In contrast with our prediction, patient SM reported fear in response to a 35% CO2 inhalation challenge. To the best of our knowledge, this was the first time patient SM experienced fear in any setting, laboratory or otherwise, since childhood […]. To further explore this issue, we tested two additional patients (AM and BG), monozygotic twin sisters with focal bilateral amygdala lesions resulting from Urbach–Wiethe disease […] As with patient SM, both patients also reported experiencing fear during the CO2 challenge” (Feinstein et al., 2013).
These startling observations affirm that the reaction to carbon dioxide must be due to an alternative alarm system, such as has been proposed for possible suffocation. We have suggested that under conditions of threatened asphyxia the activation of the HPA system would produce a counterproductive hyperoxidative state and is therefore inactivated. This is in keeping with the observation that the tachycardia during panic is produced by vagal withdrawal rather than a counterproductive sympathetic oxidative surge (Preter and Klein, 2008).
In conclusion, we objectively, experimentally showed a physiological link between endogenous opioid system deficiency and panic-like suffocation sensitivity in healthy adults. This is consonant with the expanded Suffocation-False Alarm Theory of panic suggesting an episodic functional endogenous opioid deficit (Preter and Klein, 1998). The specificity of the naloxone + lactate model of clinical panic should be tested using specific anti-panic components, possibly including opioidergic mixed agonist-antagonists such as buprenorphine. If specific, the naloxone + lactate effect in normal humans affords a screening method for testing putative anti-panic drugs which is currently not available. This could obviate the experimental treatment of panic disorder patients in drug development.
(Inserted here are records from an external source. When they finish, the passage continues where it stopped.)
(** ** Properties *)

(** C18: the two threads of [run_once], over any implementation of the queue and any
    schedule.  The consumer never stores a time stamp outside its vector, and
    [submit_order] returns on every order it is given, with its trades or with the
    collar's rejection, which the benchmark ignores.  Once both threads are joined, every
    order has both stamps, taken between the start of the run and its end and the
    push before the pop; the engine is the one a single thread submitting the orders
    would leave; and with some orders beyond the warm-up, the run reports numbers in
    order, none of the latencies negative. *)
Theorem benchmark_latencies {Q : Type} `{OrderQueue Q} `{SpinCount Q} (draws : list draw) (t0 : Z)
    (tr : list event) (b : bench (Q := Q)) :
  let orders := generate_orders draws in
  Forall draw_ok draws -> q_range (length draws) ->
  trace (bench_step orders) (bench_init orders t0) tr b ->
  b_cons b <> Overrun /\
  (forall o, b_cons b = Stamped o -> returns (submit_order (b_engine b) o)) /\
  (joined b ->
   length (t_push b) = length draws /\ length (t_pop b) = length draws /\
   (forall k, (k < length draws)%nat ->
      exists t t', t_push b !! k = Some t /\ t_pop b !! k = Some t' /\ t0 <= t <= t' /\ t' <= b_now b) /\
   (exists ls, consume (new_MatchingEngine default_band) orders = Ret (b_engine b, ls)) /\
   forall warmup, 0 <= warmup < Z.of_nat (length draws) -> Z.of_nat (length draws) <= 2 ^ 46 ->
     exists r, run_once warmup t0 b = Ret r /\ report_ok r /\ dle (d_of_Z 0) (p50_ns r)).
Proof.
  intros orders Hd Hr Htr. pose proof (generate_orders_admissible _ Hd) as Hadm.
  assert (length orders = length draws) as Hlen by apply length_imap. rewrite <-Hlen in *.
  destruct (bench_trace_inv orders t0 tr b Htr Hr) as (f & Hq & Hp & Hc).
  split_and!; [by apply Hc| |].
  - intros o Ho. by apply (bench_submit_returns orders tr b).
  - intros [Ep Ec]. destruct (joined_complete orders t0 tr b f Hq Hp Hc Ep Ec) as [Hi Hidx].
    pose proof (pri_len _ _ _ _ Hp) as Lp. pose proof (ci_len _ _ _ Hc) as Lc.
    assert (forall k, (k < length orders)%nat ->
      exists t t', t_push b !! k = Some t /\ t_pop b !! k = Some t' /\ t0 <= t <= t' /\ t' <= b_now b) as Hst.
    { intros k Hk.
      destruct (ci_stamps _ _ _ Hc k) as (t & t' & Ht & Ht' & Hb); [unfold n_popped; rewrite Ec; lia|].
      destruct (pri_stamps _ _ _ _ Hp k) as (u & Hu & Hbu); [unfold n_stamped; rewrite Ep; lia|].
      exists t, t'. rewrite Ht in Hu. simplify_eq. split_and!; (done || lia). }
    split_and!; [done|done|done| |].
    + destruct (ci_engine _ _ _ Hc) as [ls He]. exists ls. by rewrite Hidx, firstn_all in He.
    + intros warmup Hw Hn. unfold run_once. rewrite <-Lp in Hw, Hn.
      destruct (summarise_returns warmup t0 (b_now b) (t_push b) (t_pop b) (spins_of (b_queue b)))
        as (r & Hs & Hok & _ & Hin & _); [congruence|done|done|].
      exists r. split_and!; [done|done|]. apply (measured_nonneg warmup (t_push b) (t_pop b)); [|done].
      intros k t t' Ht Ht'. pose proof (lookup_lt_Some _ _ _ Ht) as Hk. rewrite Lp in Hk.
      destruct (Hst k Hk) as (u & u' & Hu & Hu' & ? & _). simplify_eq. lia.
Qed.

(** A buy and a sell, the second pushed while the first is being submitted. *)
Definition two_draws : list draw := [mkDraw 7 1 (d_of_Z 100) 10; mkDraw 8 0 (d_of_Z 100) 4].

Definition drawn (i : nat) : Order := default default_order (generate_orders two_draws !! i).

Definition two_draws_schedule : list (bench_move mutex_move) :=
  [ClockTo 1000; QueueCall (CallPop 0); StampPush; QueueCall (CallPush 1 (drawn 0)); QueueCall (Run 1);
   QueueCall (Run 1); QueueCall (Run 1); QueueCall (Run 1); ClockTo 1040;
   QueueCall (Run 0); QueueCall (Run 0); QueueCall (Run 0); StampPush; StampPop; QueueCall (Run 0);
   QueueCall (CallPush 1 (drawn 1)); QueueCall (Run 1); QueueCall (Run 1); SubmitPopped;
   QueueCall (Run 1); QueueCall (Run 1); ClockTo 1100; QueueCall (CallShutdown 1); QueueCall (Run 1);
   QueueCall (Run 1); QueueCall (CallPop 0); QueueCall (Run 0); QueueCall (Run 0); QueueCall (Run 0);
   ClockTo 1150; StampPop; SubmitPopped; QueueCall (Run 0); QueueCall (CallPop 0);
   QueueCall (Run 0); QueueCall (Run 0); QueueCall (Run 0); ClockTo 1200].

Definition bench_after (ms : list (bench_move mutex_move)) : list event * bench (Q := MutexOrderQueue) :=
  let b0 := bench_init (H := mutex_order_queue 2) (generate_orders two_draws) 1000 in
  default ([], b0) (run_script (bench_exec mutex_exec (generate_orders two_draws)) b0 ms).

Lemma benchmark_latencies_witness :
  let b := (bench_after two_draws_schedule).2 in
  length (t_push b) = 2%nat /\ length (t_pop b) = 2%nat /\
  (forall k, (k < 2)%nat ->
     exists t t', t_push b !! k = Some t /\ t_pop b !! k = Some t' /\ 1000 <= t <= t' /\ t' <= b_now b) /\
  (exists ls, consume (new_MatchingEngine default_band) (generate_orders two_draws) = Ret (b_engine b, ls)) /\
  forall warmup, 0 <= warmup < 2 -> 2 <= 2 ^ 46 ->
    exists r, run_once warmup 1000 b = Ret r /\ report_ok r /\ dle (d_of_Z 0) (p50_ns r).
Proof.
  refine (proj2 (proj2 (benchmark_latencies (H := mutex_order_queue 2) two_draws 1000
    (bench_after two_draws_schedule).1 (bench_after two_draws_schedule).2 _ _ _)) _).
  - apply (bool_decide_unpack _). vm_compute. exact I.
  - exact I.
  - apply (bench_script_trace (H := mutex_order_queue 2) mutex_exec mutex_exec_sound _ _ two_draws_schedule).
    vm_compute. reflexivity.
  - vm_compute. split; reflexivity.
Defined.

(** The collar may reject an order of the workload: after a trade at 90 its band ends
    below 110. *)
Example benchmark_rejects :
  let draws := [mkDraw 1 1 (d_of_Z 90) 10; mkDraw 2 0 (d_of_Z 90) 10; mkDraw 3 1 (d_of_Z 110) 10] in
  Forall draw_ok draws /\
  match consume (new_MatchingEngine default_band) (generate_orders draws) with
  | Ret (_, ls) => last ls = Some (RejectLine (mkRejection 3 PRICE_TOO_HIGH))
  | _ => False
  end.
Proof. split; [apply (bool_decide_unpack _); vm_compute; exact I|vm_compute; reflexivity]. Qed.

(** C38: the report of one run of at most [2^46] orders.  With fewer warm-up orders than
    orders, the two casts and the two roundings of [pct] keep every index inside the
    sorted latencies: the run reports numbers with p50 <= p99 <= p99.9 <= max, each
    of them a measured latency and the last one the largest.  With as many, [pct]
    reads outside the empty vector; with more, the unsigned [N - warmup] wraps and
    [reserve] throws. *)
Theorem percentiles_ordered (warmup wall_start wall_end spins : Z) (ts tp : list Z) :
  length ts = length tp -> Z.of_nat (length ts) <= 2 ^ 46 -> 0 <= warmup < 2 ^ 63 ->
  let n := Z.of_nat (length ts) in
  let run := summarise warmup wall_start wall_end ts tp spins in
  (warmup < n ->
   exists r, run = Ret r /\ report_ok r /\
     p50_ns r ∈ measured warmup ts tp /\ p99_ns r ∈ measured warmup ts tp /\
     p999_ns r ∈ measured warmup ts tp /\ max_ns r ∈ measured warmup ts tp /\
     Forall (fun x => dle x (max_ns r)) (measured warmup ts tp)) /\
  (warmup = n -> run = Undef) /\
  (n < warmup -> run = Throw "vector::reserve").
Proof.
  intros Hlen Hn Hw n run.
  destruct (summarise_fails warmup wall_start wall_end ts tp spins Hlen Hn) as [Hu Ht].
  split_and!; [|exact Hu|intros; apply Ht; subst n; lia]. intros Hlt.
  destruct (summarise_returns warmup wall_start wall_end ts tp spins Hlen Hn) as (r & ? & ? & _ & ?); [lia|eauto].
Qed.

Lemma percentiles_ordered_witness :
  (exists r, summarise 1 0 300 [10; 20; 30; 40] [15; 90; 50; 45] 0 = Ret r /\ report_ok r /\
     p50_ns r ∈ measured 1 [10; 20; 30; 40] [15; 90; 50; 45] /\ p99_ns r ∈ measured 1 [10; 20; 30; 40] [15; 90; 50; 45] /\
     p999_ns r ∈ measured 1 [10; 20; 30; 40] [15; 90; 50; 45] /\ max_ns r ∈ measured 1 [10; 20; 30; 40] [15; 90; 50; 45] /\
     Forall (fun x => dle x (max_ns r)) (measured 1 [10; 20; 30; 40] [15; 90; 50; 45])) /\
  summarise 4 0 300 [10; 20; 30; 40] [15; 90; 50; 45] 0 = Undef.
Proof.
  split.
  - refine (proj1 (percentiles_ordered 1 0 300 0 [10; 20; 30; 40] [15; 90; 50; 45] _ _ _) _); try done.
  - refine (proj1 (proj2 (percentiles_ordered 4 0 300 0 [10; 20; 30; 40] [15; 90; 50; 45] _ _ _)) _); done.
Defined.

(** The table of medians.  Over at least one run, each with its percentiles in
    order, the medians are again in that order although they may come from different
    runs, each is the value of one of the runs, and the spin count survives its trip
    through [double] below [2^53].  Over no run the median is read outside the
    vector. *)
Theorem medians_ordered (results : list BenchResult) :
  Forall (fun r => report_ok r /\ 0 <= r_spin_count r < 2 ^ 53) results ->
  (results <> [] ->
   exists med, run_repeated results = Ret med /\ report_ok med /\
     p50_ns med ∈ p50_ns <$> results /\ p99_ns med ∈ p99_ns <$> results /\
     p999_ns med ∈ p999_ns <$> results /\ max_ns med ∈ max_ns <$> results /\
     throughput_mops med ∈ throughput_mops <$> results /\ r_spin_count med ∈ r_spin_count <$> results) /\
  (results = [] -> run_repeated results = Undef).
Proof.
  intros Hok. split; [|by intros ->]. intros Hne.
  assert (forall f : BenchResult -> Prop, (forall r, report_ok r -> f r) -> Forall f results) as Hall.
  { intros f Hf. eapply Forall_impl; [exact Hok|]. intros r [Hr _]. by apply Hf. }
  assert (forall f, (forall r, report_ok r -> num (f r)) ->
    exists m, median_of f results = Ret m /\ m ∈ f <$> results /\ num m) as Hmed.
  { intros f Hf. destruct (median_returns f results Hne (Hall _ Hf)) as (_ & m & _ & _ & Hm & Hin).
    exists m. split_and!; [done|done|]. apply list_elem_of_fmap in Hin as (r & -> & Hr).
    apply Hf. by apply (proj1 (Forall_forall _ _) Hok). }
  destruct (Hmed throughput_mops) as (a & Ea & Ia & Na); [by intros r Hr; apply Hr|].
  destruct (Hmed p50_ns) as (b & Eb & Ib & Nb); [by intros r Hr; apply Hr|].
  destruct (Hmed p99_ns) as (c & Ec & Ic & Nc); [by intros r Hr; apply Hr|].
  destruct (Hmed p999_ns) as (d & Ed & Id & Nd); [by intros r Hr; apply Hr|].
  destruct (Hmed max_ns) as (e & Ee & Ie & Ne); [by intros r Hr; apply Hr|].
  destruct (Hmed (fun r => d_of_Z (r_spin_count r))) as (s & Es & Is & _); [intros; apply d_of_Z_num|].
  apply list_elem_of_fmap in Is as (rs & -> & Hrs).
  pose proof (proj1 (Forall_forall _ _) Hok _ Hrs) as [_ Hspin].
  eexists. split.
  - unfold run_repeated. rewrite Ea, Eb, Ec, Ed, Ee, Es. cbn [mbind outcome_bind].
    rewrite d_to_size_of_Z by done. reflexivity.
  - unfold report_ok. cbn [throughput_mops p50_ns p99_ns p999_ns max_ns r_spin_count].
    split_and!; try done; [eapply medians_le, Ec; [..|exact Eb]|eapply medians_le, Ed; [..|exact Ec]
      |eapply medians_le, Ee; [..|exact Ed]|by apply list_elem_of_fmap_2];
    apply Hall; by intros r Hr; apply Hr.
Qed.

(** Three runs; the medians of the columns come from different runs. *)
Definition three_runs : list BenchResult :=
  [mkBenchResult (d_of_Z 3) (d_of_Z 10) (d_of_Z 20) (d_of_Z 90) (d_of_Z 95) 5;
   mkBenchResult (d_of_Z 2) (d_of_Z 12) (d_of_Z 15) (d_of_Z 60) (d_of_Z 99) 0;
   mkBenchResult (d_of_Z 4) (d_of_Z 8) (d_of_Z 40) (d_of_Z 70) (d_of_Z 80) 9].

(** The medians 10, 20, 70 and 95 of the three runs, and what the run of the two
    drawn orders reports without warm-up. *)
Example three_runs_medians :
  run_repeated three_runs =
    Ret (mkBenchResult (d_of_Z 3) (d_of_Z 10) (d_of_Z 20) (d_of_Z 70) (d_of_Z 95) 5).
Proof. vm_compute. reflexivity. Qed.

Example two_draws_report :
  let b := (bench_after two_draws_schedule).2 in
  (fun r => (p50_ns r, max_ns r)) <$> run_once 0 1000 b =
    Ret (d_of_Z 40, d_of_Z 110).
Proof. vm_compute. reflexivity. Qed.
Our data also show for the first time that actual separations and losses during childhood, such parental death, parental separation or divorce (CPL), effect lifelong alterations in the physiological reactivity of the endogenous opioid system of healthy adults.
This result encourages epigenetic inquiry into the effects of CPL on endogenous opioid systems, and their role in resilience under extreme stress. In addition, a redefinition of what constitutes a (truly) healthy control in clinical research protocols may be called for.